Recently, I eavesdropped on an online discussion about teaching children to give.
The original writer was a concerned, conscientious parent of a preschooler. This father shared his plan to teach his daughter about holiday giving. They would, he wrote, sort through the child's toys and set aside several toys "to give to needy children."
An admirable effort, I thought--until he set forth the rest. He hoped to locate a charitable agency that would permit his daughter to hand her toys directly to the child who would receive them. This way, he felt, his child would learn what giving meant in a direct and unambiguous manner.
I stared at the computer terminal and asked "What is wrong with this picture?"
Over the next few days, I argued with myself. "How can you criticize a parent who wants to teach a young child to give?" I asked. "So many parents don't teach that lesson!" Still, I couldn't help thinking about what this "lesson" would mean to the other child involved--and what it said about children, charity, and giving.
As others chimed in the discussion, I eagerly read their replies. Most praised the proposed plan--including the direct hand-off. One woman after mine own heart did remind this father to choose donated toys carefully, making sure they were complete, in good condition, and wouldn't pose a safety hazard to another child.
But nobody said what I wanted to say.
Giving with Grace
Seems to me that this father's method, however laudable, falls short in a very important way. Giving is not about toys, things, or possessions. Giving, or at least, the kind of giving I want to teach my children to do, is about grace.
"Grace", in Christian terms, is the ultimate gift. It is something given freely, not earned. It has no ulterior motive. It is selfless. It cannot be bought or bargained for by the recipient. Grace is a force more powerful and more loving than any feeble human emotion, need or want.
Grace lies at the heart of every true gift. If grace is present, the humblest gift warms and ennobles, creates and expresses love. Without grace, even the costliest gift is cold and heartless.
But you can't give with grace if you're thinking of yourself first! Or if your gift comes with strings attached, or sends a mixed message to the recipient. There's no grace in the coerced gift, the I-don't-want-to-but-it's-expected gift, the gift that is designed to nudge the recipient in some vital way
When we ask our children to give, do we teach them to give with grace? Or is it merely, as it seems to be for this family, a learning experience purchased with old toys--without the slightest thought for the comfort, the embarrassment, the feelings of the other child to the transaction?

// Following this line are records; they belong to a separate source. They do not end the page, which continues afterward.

(* ===== verification/_CoqProject ===== *)
-Q . S2P
Prelude.v
RustStr.v
Utf8.v
RustPath.v
Fs.v
Serde.v
Process.v
Git.v
Template.v
Trace.v
Main.v
Samples.v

How do we teach our children to give? To give in the spirit of grace, to reflect the love which has been poured out so generously upon us?
First, we need to bring giving into our lives all year long. During the holiday season, it is easy to share our good fortune. Food drives, bell ringers, charity functions help us remember the needs of others.
People are hungry the other 364 days of the year! Do our children see us model charity and giving from January through November? If not, what message are we sending them: that hunger and pain and misery only exist at Christmas? That we should only respond to this need only at Christmas time?
Make giving real
Second, we need to make giving real to our children. Best strategy: get them involved.
One effective method for school-aged children is the popular Angel Tree ministry or similar outreach efforts sponsored by many churches and charitable organizations. A family sponsors a child of designated age and sex, buying gifts and clothing for delivery by the charity.
When my children were younger, our family sponsored youngsters of the same ages. My children did the shopping for our "angels". It makes giving very, very real when a child chooses to buy his angel the radio-controlled car he hopes to find under his own tree! Do take a picture of the wrapped "angel" gifts and the young givers. Your children will not forget that shopping trip.
Now that my children are older, our family focuses on the age group that languishes on the tree: teenagers. Everybody loves to buy toys for a three-year-old, but needy teens need love, too--and hats and scarves and hand-held video games. Explain to your children why you have chosen those last few forlorn tags. They will understand the love you express when you make sure that even no-longer-cuddly children have a holiday gift, too.